What permitting actually requires
Back to the OP’s question. Gatton Park is private property, but special events in Lexington still require a city-issued permit, coordinated through the Mayor’s Office of Arts and Culture. The application, which must be submitted at least 12 weeks out, explicitly asks for a “plan of action regarding waste disposal, toilet facilities, crowd control.” LFUCG reviews it. LFUCG issues it.
Either OVG submitted a sanitation plan that specified 14 units for 4,000 people — and the city approved it anyway — or OVG submitted a plan with more units and didn’t deliver. Both possibilities deserve a straight answer from the city. The public deserves to know what was promised on the permit and what actually showed up.
And if there’s a standing agreement that private venues get a lighter touch on special-event review because the land itself isn’t public, someone should say so on the record, because that’s a policy choice worth arguing about in public. Thousands of Lexingtonians paid real money on Sunday to attend a show where the city’s permitting apparatus apparently signed off on a sanitation plan that would embarrass a medium-sized county fair.
A modest suggestion
Rickbertelson’s comment in the thread is the most constructive thing anyone has written about Gatton Park in months, and it deserves quoting at length in spirit if not in letter: two to three times as many portable toilets, or open the permanent bathrooms to everyone and put the nicer festival-style trailers in the VIP tent. Don’t book an opener for ZZ Top — they’re ZZ Top. Don’t schedule a 50-minute stage change on a 50-degree Sunday night when you’ve advertised a 10 p.m. end time and there are elementary schools four blocks away.
These are not hard fixes. They require that the people running the park treat the audience as the point of the exercise rather than the revenue stream that funds the exercise.
The bones of Gatton Park are good. The Gatton Foundation’s gift was generous. The park, on a normal Tuesday, is genuinely nice to walk through.

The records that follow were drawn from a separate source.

Definition with_body (body : bucket_body) (b : crush_bucket) : crush_bucket :=
  CrushBucket (b_id b) (b_type b) (b_alg b) (b_hash b) (b_weight b) (b_size b) (b_items b) body.
Definition with_items (items : list Z) (b : crush_bucket) : crush_bucket :=
  CrushBucket (b_id b) (b_type b) (b_alg b) (b_hash b) (b_weight b) (b_size b) items (b_body b).

(** Zeroed memory: the pointers behind the header are null. *)
Definition zero_bucket (body : bucket_body) : crush_bucket := CrushBucket 0 0 0 0 0 0 [] body.
Definition zero_map : crush_map := CrushMap [] [] 0 0 0 0 0 0 0 0 0 0 ∅ ∅ ∅.
Definition zero_arg : crush_choose_arg := CrushChooseArg None 0 None 0.

Section crush_decode.
Context (buf : list Z) (end_ : Z).
(** By line of the code, position reached and bytes asked for. *)
Context (alloc_ok : alloc_site → Z → Z → bool).

Definition kmalloc {S} (site : alloc_site) (bytes : Z) : D S unit := λ s p,
  Ret (if alloc_ok site p bytes then inl tt else inr (- ENOMEM), s, p).

(** ** Buckets *)

Definition get_bucket (i : Z) : D crush_map crush_bucket :=
  m ← dget; o ← dlift (aget (buckets m) i); dlift (deref o).
Definition put_bucket (i : Z) (o : option crush_bucket) : D crush_map unit :=
  m ← dget; bs ← dlift (aset (buckets m) i o); dput (with_buckets bs m).

Definition crush_decode_uniform_bucket (i : Z) : D crush_map unit :=
  b ← get_bucket i;
  _ ← ceph_decode_need end_ (u32 (1 + b_size b) * 4) (- EINVAL);
  w ← ceph_decode_32 buf;
  _ ← dlift (as_uniform b);
  put_bucket i (Some (with_body (crush_bucket_uniform w) b)).

(** Two words for each item: the arrays are filled in step. *)
Definition decode_pair : D crush_map (Z * Z) :=
  x ← ceph_decode_32 buf; y ← ceph_decode_32 buf; mret (x, y).

Definition crush_decode_list_bucket (i : Z) : D crush_map unit :=
  b ← get_bucket i;
  _ ← kmalloc A_item_weights (b_size b * 4);
  _ ← dlift (as_list b);
  _ ← kmalloc A_sum_weights (b_size b * 4);
  _ ← ceph_decode_need end_ (u32 (2 * b_size b) * 4) (- EINVAL);
  ws ← drepeat (Z.to_nat (b_size b)) decode_pair;
  put_bucket i (Some (with_body (crush_bucket_list (map fst ws) (map snd ws)) b)).

Definition crush_decode_tree_bucket (i : Z) : D crush_map unit :=
  b ← get_bucket i;
  num_nodes ← ceph_decode_8_safe buf end_ (- EINVAL);
  _ ← dlift (as_tree b);
  _ ← put_bucket i (Some (with_body (crush_bucket_tree num_nodes []) b));
  _ ← kmalloc A_node_weights (num_nodes * 4);
  _ ← ceph_decode_need end_ (num_nodes * 4) (- EINVAL);
  nw ← drepeat (Z.to_nat num_nodes) (ceph_decode_32 buf);
  put_bucket i (Some (with_body (crush_bucket_tree num_nodes nw) b)).

Definition crush_decode_straw_bucket (i : Z) : D crush_map unit :=
  b ← get_bucket i;
  _ ← kmalloc A_item_weights (b_size b * 4);
  _ ← dlift (as_straw b);
  _ ← kmalloc A_straws (b_size b * 4);
  _ ← ceph_decode_need end_ (u32 (2 * b_size b) * 4) (- EINVAL);
  ws ← drepeat (Z.to_nat (b_size b)) decode_pair;
  put_bucket i (Some (with_body (crush_bucket_straw (map fst ws) (map snd ws)) b)).

Definition crush_decode_straw2_bucket (i : Z) : D crush_map unit :=
  b ← get_bucket i;
  _ ← kmalloc A_item_weights (b_size b * 4);
  _ ← dlift (as_straw2 b);
  _ ← ceph_decode_need end_ (b_size b * 4) (- EINVAL);
  ws ← drepeat (Z.to_nat (b_size b)) (ceph_decode_32 buf);
  put_bucket i (Some (with_body (crush_bucket_straw2 ws) b)).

The 12 acres it occupies were, until recently, a parking lot, and a park is better than a parking lot almost every time.
But a downtown amphitheater that can’t seat its audience, serve its audience, or let its audience use the bathroom is not a community amenity. It’s a prop. And Lexington has quite enough props already.
As billypilgrimspecker observed: anal beads all the way down.
The Lexington Times requested comment from Gatton Park CEO Allison Lankford, but did not receive a response.